When you find the line with "(if negb (b_request_id" among the records below, reproduce it and each line after it exactly, ending with the line with "map_err of_intent (validate_edit_plan_against_binding".

_ _ _ _

(** ** Records *)

Fixpoint transitions_valid (index : N) (previous : option ProposalState) (l : list ProposalTransition) : res unit :=
  match l with
  | [] => Ok tt
  | t :: l' =>
      if negb (t_sequence t =? index) then bail "proposal transition sequence is inconsistent" else
      if match previous with Some p => negb (can_transition_to p (t_state t)) | None => false end
      then bail "proposal transition history contains an invalid transition"
      else transitions_valid (index + 1) (Some (t_state t)) l'
  end.

Definition record_fields_inconsistent (r : ProposalRecord) (proposal_id workspace_hash : string) : bool :=
  negb (r_schema_version r =? PROPOSAL_STORE_SCHEMA_VERSION)
  || negb (r_proposal_id r =? proposal_id)%string
  || negb (p_plan_id (r_plan r) =? proposal_id)%string
  || negb (r_workspace_root_hash r =? workspace_hash)%string
  || negb (p_workspace_root_hash (r_plan r) =? workspace_hash)%string
  || negb (r_workspace_id r =? p_workspace_id (r_plan r))%string
  || (r_updated_at_unix_ms r <? r_created_at_unix_ms r)
  || (r_expires_at_unix_ms r <? r_created_at_unix_ms r)
  || bool_decide (r_transitions r = [])
  || bool_decide (option_map t_state (last (r_transitions r)) <> Some (r_state r)).

Section Store.
Context `{Blake3, IntentSerde, StoreSerde}.

Definition total_snapshot_bytes (files : list ProposalFileSnapshot) : N :=
  foldl (fun total f => saturating_add64 (saturating_add64 total (snapshot_bytes f)) (strlen (f_proposed_content f)))
    0 files.

Definition persisted_plan (r : ProposalRecord) : ValidatedEditPlan := {|
  v_plan := r_plan r; v_files := r_files r; v_estimated_added_lines := 0; v_estimated_deleted_lines := 0;
  v_total_snapshot_bytes := total_snapshot_bytes (r_files r) |}.

Definition validate_record_binding (r : ProposalRecord) (b : ProposalIntentBinding) : res unit :=
  map_err of_intent (validate_binding b) ;?
  (if negb (b_request_id b =? p_request_id (r_plan r))%string
      || negb (b_workspace_id b =? r_workspace_id r)%string
      || negb (b_workspace_root_hash b =? r_workspace_root_hash r)%string
      || negb (b_base_head b =? p_base_head (r_plan r))%string
      || negb (b_working_tree_digest b =? p_working_tree_digest (r_plan r))%string
   then bail "proposal record intent binding does not match its persisted plan" else Ok tt) ;?
  map_err of_intent (validate_edit_plan_against_binding (persisted_plan r) b).

Definition validate_record (r : ProposalRecord) (proposal_id workspace_hash : string) : res unit :=
  (if record_fields_inconsistent r proposal_id workspace_hash
   then bail "proposal record identity, state, or timestamps are inconsistent" else Ok tt) ;?
  match r_intent r with
  | Some b => validate_record_binding r b
  | None => Ok tt
  end ;?
  transitions_valid 0 None (r_transitions r).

_ _ _ _

Solution to the problem>
  (if negb (b_request_id b =? p_request_id (r_plan r))%string
      || negb (b_workspace_id b =? r_workspace_id r)%string
      || negb (b_workspace_root_hash b =? r_workspace_root_hash r)%string
      || negb (b_base_head b =? p_base_head (r_plan r))%string
      || negb (b_working_tree_digest b =? p_working_tree_digest (r_plan r))%string
   then bail "proposal record intent binding does not match its persisted plan" else Ok tt) ;?
  map_err of_intent (validate_edit_plan_against_binding (persisted_plan r) b).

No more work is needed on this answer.